--- WORK REQUIRED ---
Return exactly those lines of the material below that fall between the line holding "injection Hcpc as" and the line holding "- intros Hg. rewrite Hg in Hroas.", inclusive.

___ RECORDS TO PROCESS

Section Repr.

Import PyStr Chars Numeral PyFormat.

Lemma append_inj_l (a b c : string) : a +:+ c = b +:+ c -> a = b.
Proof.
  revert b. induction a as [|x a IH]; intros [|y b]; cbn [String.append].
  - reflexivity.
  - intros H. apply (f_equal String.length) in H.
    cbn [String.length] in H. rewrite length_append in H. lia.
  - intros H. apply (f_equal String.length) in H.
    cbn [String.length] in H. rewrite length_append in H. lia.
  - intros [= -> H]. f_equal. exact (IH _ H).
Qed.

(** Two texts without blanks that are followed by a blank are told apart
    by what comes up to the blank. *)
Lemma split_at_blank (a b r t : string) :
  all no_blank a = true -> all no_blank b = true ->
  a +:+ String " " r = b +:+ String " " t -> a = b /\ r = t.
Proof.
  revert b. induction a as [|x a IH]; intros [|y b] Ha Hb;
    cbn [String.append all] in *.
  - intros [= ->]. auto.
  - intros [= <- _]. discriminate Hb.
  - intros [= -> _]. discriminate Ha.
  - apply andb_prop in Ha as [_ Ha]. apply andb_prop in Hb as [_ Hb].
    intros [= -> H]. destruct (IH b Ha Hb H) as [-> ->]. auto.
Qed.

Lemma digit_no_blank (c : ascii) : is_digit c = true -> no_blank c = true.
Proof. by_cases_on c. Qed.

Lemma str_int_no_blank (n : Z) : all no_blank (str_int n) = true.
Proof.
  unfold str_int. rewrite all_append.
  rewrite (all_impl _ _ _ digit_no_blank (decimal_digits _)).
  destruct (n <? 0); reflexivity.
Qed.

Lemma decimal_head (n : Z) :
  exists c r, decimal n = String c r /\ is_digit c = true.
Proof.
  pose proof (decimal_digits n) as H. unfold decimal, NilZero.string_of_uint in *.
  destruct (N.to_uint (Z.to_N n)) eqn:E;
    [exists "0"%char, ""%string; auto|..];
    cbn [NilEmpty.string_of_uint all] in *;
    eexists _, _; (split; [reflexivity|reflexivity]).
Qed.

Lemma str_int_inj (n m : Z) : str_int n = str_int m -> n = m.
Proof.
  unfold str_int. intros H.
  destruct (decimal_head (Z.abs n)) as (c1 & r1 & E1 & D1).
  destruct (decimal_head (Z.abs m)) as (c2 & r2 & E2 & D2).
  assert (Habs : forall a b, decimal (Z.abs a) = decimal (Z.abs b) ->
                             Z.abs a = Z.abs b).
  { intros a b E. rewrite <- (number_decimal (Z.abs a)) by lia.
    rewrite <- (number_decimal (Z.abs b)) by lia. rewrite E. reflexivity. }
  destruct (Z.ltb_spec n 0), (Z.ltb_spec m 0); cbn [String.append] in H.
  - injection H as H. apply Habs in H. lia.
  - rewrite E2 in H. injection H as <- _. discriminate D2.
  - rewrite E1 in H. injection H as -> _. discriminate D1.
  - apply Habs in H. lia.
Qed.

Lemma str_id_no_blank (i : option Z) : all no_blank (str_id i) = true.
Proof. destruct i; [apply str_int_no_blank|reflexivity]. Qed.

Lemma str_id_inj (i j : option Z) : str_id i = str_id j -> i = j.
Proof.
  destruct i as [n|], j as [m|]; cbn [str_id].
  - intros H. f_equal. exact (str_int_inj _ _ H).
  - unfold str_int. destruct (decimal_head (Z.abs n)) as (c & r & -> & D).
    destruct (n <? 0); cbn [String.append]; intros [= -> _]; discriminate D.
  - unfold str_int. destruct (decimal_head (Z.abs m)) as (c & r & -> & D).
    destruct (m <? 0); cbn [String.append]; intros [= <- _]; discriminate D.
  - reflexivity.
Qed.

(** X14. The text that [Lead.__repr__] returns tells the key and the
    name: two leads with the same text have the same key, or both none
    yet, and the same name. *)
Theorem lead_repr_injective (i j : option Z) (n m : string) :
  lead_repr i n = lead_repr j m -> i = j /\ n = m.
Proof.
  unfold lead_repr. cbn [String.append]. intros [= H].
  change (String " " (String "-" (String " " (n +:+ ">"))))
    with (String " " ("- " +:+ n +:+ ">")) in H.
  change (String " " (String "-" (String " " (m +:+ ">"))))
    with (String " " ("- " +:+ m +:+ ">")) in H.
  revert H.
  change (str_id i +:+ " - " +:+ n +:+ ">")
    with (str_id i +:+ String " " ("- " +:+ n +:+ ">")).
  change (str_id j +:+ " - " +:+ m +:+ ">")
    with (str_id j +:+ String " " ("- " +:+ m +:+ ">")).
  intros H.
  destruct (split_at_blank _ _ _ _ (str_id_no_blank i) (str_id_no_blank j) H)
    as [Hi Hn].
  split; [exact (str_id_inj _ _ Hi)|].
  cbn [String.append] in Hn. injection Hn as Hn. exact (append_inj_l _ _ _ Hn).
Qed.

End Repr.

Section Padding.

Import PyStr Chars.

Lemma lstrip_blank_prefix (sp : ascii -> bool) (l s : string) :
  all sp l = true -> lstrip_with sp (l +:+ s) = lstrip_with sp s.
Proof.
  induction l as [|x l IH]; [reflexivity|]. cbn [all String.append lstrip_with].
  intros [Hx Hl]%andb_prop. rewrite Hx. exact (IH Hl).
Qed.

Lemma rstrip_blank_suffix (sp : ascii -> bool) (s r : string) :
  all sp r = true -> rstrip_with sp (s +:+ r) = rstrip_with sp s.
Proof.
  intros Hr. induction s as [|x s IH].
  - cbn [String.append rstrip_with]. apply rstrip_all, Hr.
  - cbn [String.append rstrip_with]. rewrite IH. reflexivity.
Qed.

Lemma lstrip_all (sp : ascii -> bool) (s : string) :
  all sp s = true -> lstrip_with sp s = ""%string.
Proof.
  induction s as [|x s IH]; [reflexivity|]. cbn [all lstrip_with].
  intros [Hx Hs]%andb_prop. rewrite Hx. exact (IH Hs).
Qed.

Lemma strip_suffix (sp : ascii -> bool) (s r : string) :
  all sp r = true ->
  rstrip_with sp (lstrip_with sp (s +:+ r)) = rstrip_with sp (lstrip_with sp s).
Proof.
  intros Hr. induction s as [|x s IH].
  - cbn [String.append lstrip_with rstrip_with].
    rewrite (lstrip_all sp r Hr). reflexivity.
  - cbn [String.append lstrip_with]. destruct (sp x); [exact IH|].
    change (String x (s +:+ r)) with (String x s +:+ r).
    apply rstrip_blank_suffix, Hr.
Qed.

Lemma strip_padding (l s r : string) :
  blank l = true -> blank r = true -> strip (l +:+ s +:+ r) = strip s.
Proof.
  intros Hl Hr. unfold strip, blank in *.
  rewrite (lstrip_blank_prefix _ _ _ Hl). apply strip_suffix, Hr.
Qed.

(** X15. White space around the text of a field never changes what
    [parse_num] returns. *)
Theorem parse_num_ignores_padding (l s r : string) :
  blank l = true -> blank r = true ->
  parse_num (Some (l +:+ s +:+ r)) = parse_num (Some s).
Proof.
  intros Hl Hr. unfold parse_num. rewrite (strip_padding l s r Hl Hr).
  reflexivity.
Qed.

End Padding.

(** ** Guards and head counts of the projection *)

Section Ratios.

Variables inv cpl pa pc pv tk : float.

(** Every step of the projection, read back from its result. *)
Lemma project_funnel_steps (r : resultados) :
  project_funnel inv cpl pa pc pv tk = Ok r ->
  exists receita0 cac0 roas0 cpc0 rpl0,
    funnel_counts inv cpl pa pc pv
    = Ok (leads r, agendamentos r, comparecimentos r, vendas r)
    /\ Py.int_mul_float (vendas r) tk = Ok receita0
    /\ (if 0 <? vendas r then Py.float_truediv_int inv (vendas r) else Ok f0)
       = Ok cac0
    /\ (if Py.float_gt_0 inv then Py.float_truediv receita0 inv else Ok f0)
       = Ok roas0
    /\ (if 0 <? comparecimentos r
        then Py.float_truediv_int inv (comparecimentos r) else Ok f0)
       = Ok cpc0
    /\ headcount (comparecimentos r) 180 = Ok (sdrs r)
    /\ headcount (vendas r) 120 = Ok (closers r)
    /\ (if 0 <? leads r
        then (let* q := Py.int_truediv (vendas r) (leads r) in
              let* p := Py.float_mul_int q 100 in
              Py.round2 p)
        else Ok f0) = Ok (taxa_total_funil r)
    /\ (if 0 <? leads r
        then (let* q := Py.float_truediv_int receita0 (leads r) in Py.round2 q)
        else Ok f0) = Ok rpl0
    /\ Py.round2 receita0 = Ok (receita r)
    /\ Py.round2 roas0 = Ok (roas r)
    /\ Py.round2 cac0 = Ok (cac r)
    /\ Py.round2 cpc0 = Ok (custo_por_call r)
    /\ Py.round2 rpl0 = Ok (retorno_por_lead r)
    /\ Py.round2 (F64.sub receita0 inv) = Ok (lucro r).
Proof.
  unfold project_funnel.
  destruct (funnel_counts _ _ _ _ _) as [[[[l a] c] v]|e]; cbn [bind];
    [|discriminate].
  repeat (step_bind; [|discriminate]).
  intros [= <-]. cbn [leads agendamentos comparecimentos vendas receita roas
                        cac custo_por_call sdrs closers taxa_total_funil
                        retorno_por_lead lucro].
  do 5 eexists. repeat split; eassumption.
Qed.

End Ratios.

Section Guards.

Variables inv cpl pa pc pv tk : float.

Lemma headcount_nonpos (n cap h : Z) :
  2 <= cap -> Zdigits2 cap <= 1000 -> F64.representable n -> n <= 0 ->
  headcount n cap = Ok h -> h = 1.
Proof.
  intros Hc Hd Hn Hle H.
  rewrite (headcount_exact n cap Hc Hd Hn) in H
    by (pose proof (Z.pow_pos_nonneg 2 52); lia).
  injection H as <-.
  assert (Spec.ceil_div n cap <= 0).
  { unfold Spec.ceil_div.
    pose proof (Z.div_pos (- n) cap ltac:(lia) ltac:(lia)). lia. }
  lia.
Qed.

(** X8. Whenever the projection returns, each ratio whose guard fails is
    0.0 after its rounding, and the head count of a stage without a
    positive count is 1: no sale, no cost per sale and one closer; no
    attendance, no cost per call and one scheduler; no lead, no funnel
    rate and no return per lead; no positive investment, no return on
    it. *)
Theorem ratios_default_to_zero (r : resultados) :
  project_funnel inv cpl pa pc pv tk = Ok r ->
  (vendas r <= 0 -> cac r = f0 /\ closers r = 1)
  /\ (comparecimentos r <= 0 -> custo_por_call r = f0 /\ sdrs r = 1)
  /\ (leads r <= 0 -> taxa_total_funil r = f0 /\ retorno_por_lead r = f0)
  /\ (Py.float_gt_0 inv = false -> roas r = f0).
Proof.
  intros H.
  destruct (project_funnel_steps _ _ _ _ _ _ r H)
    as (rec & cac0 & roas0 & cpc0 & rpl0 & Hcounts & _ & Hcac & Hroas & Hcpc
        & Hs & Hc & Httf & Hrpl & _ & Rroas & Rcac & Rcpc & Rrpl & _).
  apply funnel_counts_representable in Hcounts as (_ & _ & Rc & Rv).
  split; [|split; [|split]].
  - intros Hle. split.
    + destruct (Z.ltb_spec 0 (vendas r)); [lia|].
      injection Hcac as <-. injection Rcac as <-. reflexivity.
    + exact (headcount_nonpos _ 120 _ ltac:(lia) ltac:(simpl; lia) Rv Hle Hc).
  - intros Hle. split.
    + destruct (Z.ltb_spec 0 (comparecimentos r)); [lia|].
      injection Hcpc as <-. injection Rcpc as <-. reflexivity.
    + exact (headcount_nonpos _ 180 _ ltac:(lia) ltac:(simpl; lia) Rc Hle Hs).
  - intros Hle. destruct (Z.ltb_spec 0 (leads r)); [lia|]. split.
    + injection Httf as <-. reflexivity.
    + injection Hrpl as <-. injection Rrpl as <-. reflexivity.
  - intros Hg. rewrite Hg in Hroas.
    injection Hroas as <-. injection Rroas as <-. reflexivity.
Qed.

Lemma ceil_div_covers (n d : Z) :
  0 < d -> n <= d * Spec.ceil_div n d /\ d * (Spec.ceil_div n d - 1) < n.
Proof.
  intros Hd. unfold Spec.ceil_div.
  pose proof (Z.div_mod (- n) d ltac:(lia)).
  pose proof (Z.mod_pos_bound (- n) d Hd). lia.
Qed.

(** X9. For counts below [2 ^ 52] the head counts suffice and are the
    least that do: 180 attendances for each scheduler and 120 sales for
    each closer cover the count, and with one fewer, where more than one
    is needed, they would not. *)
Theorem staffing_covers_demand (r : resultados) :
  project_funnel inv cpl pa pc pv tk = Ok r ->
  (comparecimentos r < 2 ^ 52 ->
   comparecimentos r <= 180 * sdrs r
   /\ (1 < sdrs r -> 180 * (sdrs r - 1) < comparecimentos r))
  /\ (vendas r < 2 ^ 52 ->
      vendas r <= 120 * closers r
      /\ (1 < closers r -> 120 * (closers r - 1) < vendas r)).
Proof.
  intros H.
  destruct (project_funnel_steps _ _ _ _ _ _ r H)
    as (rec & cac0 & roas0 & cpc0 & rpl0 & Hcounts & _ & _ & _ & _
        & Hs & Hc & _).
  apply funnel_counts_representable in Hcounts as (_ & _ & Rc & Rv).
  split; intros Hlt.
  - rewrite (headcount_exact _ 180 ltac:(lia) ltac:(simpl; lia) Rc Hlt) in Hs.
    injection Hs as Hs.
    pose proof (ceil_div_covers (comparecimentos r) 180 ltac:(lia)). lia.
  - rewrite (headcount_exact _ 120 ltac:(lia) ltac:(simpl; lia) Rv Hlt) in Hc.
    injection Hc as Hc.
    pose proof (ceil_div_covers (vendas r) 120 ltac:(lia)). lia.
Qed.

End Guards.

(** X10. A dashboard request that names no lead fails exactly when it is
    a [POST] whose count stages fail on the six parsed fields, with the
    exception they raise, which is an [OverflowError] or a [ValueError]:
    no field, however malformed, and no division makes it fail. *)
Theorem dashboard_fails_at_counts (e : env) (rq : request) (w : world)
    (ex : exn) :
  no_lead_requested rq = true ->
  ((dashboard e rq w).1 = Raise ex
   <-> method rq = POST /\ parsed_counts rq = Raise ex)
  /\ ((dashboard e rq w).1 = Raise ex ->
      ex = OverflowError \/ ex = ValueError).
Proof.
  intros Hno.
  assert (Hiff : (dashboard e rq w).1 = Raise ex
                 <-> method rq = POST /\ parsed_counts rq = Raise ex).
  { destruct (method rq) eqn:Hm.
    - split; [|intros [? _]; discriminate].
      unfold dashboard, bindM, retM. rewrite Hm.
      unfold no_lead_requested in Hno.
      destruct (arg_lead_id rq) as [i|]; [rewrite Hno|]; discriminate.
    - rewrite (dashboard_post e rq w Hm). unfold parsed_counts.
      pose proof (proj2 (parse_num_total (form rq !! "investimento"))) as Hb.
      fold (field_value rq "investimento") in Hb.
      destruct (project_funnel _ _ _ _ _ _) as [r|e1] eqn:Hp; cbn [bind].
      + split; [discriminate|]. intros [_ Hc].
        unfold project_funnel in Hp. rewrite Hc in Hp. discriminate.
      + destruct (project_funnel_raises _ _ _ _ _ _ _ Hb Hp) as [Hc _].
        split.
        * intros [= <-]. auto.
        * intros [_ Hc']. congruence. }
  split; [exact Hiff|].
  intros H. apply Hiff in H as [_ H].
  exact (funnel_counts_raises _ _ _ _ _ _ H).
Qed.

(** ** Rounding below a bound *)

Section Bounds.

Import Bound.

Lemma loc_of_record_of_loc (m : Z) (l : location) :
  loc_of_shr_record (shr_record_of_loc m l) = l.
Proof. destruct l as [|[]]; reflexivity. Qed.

______
___ RECORDS TO PROCESS

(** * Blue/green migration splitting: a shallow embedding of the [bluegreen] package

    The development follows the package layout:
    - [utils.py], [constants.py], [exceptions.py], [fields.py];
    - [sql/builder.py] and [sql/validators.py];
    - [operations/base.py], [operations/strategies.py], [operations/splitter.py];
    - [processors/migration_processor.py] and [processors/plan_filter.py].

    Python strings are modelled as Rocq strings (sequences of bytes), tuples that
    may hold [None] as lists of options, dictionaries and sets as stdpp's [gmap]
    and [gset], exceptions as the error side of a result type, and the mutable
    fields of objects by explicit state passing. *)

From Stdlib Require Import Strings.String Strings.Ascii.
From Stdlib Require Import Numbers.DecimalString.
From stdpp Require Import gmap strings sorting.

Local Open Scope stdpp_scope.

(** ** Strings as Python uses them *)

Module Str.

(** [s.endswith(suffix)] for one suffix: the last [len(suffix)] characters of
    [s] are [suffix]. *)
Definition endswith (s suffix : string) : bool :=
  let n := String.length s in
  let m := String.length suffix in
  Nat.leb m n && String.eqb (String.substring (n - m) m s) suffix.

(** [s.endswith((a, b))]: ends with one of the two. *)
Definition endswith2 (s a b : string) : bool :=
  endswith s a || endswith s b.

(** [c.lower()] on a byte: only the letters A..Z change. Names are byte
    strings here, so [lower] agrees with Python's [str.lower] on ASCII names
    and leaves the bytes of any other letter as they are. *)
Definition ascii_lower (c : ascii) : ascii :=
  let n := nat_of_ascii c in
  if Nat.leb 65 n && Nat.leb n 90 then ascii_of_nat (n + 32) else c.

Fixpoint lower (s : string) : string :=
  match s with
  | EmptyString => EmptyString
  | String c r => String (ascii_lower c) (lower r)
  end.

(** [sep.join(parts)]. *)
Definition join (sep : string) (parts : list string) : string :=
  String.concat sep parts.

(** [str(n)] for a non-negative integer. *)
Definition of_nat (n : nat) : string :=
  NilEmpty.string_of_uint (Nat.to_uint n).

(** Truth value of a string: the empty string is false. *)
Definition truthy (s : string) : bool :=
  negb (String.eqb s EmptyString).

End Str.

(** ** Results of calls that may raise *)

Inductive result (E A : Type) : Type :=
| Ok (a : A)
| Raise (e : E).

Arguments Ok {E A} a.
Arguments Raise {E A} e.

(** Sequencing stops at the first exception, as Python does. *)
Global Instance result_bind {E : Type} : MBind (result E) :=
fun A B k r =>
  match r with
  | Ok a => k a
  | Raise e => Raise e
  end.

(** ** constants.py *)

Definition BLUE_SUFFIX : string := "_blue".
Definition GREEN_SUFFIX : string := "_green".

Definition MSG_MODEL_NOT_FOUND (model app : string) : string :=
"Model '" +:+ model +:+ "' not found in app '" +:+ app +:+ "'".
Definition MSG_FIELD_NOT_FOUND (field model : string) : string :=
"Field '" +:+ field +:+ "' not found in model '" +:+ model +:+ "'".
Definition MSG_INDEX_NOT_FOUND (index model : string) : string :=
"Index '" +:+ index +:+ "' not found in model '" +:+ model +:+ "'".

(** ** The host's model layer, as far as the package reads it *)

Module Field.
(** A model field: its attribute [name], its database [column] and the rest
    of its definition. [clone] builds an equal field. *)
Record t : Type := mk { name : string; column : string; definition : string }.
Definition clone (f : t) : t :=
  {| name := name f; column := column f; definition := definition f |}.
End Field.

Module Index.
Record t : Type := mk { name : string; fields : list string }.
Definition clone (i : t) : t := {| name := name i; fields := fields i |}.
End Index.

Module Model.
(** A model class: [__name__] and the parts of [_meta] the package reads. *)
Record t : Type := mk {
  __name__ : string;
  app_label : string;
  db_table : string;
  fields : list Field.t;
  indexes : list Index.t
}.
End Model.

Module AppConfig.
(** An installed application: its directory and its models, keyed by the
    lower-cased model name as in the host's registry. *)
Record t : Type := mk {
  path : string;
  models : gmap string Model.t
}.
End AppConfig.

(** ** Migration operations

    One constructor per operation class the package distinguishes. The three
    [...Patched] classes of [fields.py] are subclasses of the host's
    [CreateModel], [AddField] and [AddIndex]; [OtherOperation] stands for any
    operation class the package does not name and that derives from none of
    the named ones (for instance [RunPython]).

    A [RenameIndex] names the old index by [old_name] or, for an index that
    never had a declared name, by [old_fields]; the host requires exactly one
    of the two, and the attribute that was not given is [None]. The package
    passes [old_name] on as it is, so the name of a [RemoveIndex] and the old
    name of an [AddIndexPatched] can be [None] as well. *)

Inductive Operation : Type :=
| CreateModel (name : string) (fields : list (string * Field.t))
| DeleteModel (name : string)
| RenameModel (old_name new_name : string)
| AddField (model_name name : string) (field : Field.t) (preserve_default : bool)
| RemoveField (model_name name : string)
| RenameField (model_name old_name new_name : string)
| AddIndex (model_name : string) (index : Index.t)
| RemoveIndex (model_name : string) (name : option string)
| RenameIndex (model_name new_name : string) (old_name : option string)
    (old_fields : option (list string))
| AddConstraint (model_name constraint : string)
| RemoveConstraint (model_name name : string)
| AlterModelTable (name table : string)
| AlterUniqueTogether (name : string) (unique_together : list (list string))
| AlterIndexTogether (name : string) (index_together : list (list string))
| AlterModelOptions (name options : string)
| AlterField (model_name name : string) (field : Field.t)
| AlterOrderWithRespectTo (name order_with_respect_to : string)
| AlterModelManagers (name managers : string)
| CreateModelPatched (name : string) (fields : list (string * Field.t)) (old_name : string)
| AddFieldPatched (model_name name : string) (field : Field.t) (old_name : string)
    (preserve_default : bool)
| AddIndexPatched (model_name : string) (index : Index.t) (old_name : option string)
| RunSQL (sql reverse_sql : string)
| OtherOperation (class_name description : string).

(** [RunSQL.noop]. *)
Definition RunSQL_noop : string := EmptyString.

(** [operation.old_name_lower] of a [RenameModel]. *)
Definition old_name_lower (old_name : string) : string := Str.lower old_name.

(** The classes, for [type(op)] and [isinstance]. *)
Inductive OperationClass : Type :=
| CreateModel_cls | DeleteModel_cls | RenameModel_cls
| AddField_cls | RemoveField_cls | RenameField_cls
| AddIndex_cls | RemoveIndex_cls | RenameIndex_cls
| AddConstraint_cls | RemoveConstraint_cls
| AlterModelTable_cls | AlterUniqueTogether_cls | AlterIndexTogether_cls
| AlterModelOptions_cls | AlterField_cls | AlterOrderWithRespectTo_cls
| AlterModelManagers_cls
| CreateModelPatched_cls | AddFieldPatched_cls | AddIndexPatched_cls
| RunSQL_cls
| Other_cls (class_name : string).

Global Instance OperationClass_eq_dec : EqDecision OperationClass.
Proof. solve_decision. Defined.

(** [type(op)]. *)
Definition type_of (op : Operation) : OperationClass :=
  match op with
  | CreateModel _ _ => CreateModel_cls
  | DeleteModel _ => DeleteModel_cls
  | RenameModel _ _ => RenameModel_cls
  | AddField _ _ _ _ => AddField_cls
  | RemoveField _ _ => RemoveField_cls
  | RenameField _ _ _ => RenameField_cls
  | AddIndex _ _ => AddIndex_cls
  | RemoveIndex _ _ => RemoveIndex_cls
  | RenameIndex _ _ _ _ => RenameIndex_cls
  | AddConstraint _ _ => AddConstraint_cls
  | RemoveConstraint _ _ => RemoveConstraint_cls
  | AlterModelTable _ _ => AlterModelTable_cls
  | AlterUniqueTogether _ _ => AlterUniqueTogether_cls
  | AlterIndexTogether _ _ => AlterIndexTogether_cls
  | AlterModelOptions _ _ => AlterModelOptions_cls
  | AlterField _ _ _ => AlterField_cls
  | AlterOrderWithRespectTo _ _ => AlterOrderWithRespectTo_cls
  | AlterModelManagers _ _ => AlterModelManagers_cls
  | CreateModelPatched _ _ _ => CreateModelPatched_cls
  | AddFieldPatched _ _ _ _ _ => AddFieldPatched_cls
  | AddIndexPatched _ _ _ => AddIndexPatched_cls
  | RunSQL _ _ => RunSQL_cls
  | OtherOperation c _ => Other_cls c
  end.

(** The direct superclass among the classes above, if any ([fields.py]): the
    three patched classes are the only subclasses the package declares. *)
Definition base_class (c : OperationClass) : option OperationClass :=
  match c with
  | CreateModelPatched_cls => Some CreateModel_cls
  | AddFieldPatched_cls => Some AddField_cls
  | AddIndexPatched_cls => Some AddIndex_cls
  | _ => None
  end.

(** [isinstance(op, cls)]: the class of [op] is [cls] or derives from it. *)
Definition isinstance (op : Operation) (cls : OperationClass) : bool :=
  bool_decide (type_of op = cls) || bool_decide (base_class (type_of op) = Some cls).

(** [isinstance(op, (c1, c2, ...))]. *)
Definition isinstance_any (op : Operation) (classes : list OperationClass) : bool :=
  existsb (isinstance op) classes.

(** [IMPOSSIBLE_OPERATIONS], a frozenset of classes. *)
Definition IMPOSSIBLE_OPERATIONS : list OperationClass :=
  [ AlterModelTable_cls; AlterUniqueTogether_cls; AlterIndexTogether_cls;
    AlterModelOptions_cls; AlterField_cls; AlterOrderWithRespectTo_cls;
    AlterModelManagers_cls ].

______
___ RECORDS TO PROCESS

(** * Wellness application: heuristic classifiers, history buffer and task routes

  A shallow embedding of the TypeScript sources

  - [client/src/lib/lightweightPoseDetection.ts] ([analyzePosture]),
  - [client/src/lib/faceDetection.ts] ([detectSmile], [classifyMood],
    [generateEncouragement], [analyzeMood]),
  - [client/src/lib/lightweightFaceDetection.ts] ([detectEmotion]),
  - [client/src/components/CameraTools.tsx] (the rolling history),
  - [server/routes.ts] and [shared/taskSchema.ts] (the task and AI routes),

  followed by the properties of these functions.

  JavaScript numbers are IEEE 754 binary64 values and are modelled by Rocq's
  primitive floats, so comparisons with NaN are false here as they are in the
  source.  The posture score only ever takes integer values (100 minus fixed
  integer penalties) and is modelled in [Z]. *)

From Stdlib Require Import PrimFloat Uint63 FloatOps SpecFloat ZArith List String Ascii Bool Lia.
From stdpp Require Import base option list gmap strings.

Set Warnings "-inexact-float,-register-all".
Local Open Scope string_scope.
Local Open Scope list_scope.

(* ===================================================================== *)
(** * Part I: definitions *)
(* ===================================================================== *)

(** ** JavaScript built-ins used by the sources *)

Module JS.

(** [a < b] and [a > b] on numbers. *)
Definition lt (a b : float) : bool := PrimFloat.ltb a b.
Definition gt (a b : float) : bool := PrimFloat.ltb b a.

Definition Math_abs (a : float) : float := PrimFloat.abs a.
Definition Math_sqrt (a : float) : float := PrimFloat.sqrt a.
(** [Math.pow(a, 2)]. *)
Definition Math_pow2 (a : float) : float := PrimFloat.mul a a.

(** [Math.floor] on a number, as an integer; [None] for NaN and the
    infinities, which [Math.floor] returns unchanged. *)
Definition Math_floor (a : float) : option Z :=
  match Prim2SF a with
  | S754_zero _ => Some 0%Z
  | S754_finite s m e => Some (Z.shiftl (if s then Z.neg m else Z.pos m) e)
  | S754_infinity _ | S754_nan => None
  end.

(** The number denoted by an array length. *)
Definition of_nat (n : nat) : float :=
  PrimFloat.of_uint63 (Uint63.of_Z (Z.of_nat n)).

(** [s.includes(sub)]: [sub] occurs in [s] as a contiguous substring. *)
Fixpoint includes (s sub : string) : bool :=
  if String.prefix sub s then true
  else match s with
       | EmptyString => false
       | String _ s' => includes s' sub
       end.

______

--- SOLUTION ---
      injection Hcpc as <-. injection Rcpc as <-. reflexivity.
    + exact (headcount_nonpos _ 180 _ ltac:(lia) ltac:(simpl; lia) Rc Hle Hs).
  - intros Hle. destruct (Z.ltb_spec 0 (leads r)); [lia|]. split.
    + injection Httf as <-. reflexivity.
    + injection Hrpl as <-. injection Rrpl as <-. reflexivity.
  - intros Hg. rewrite Hg in Hroas.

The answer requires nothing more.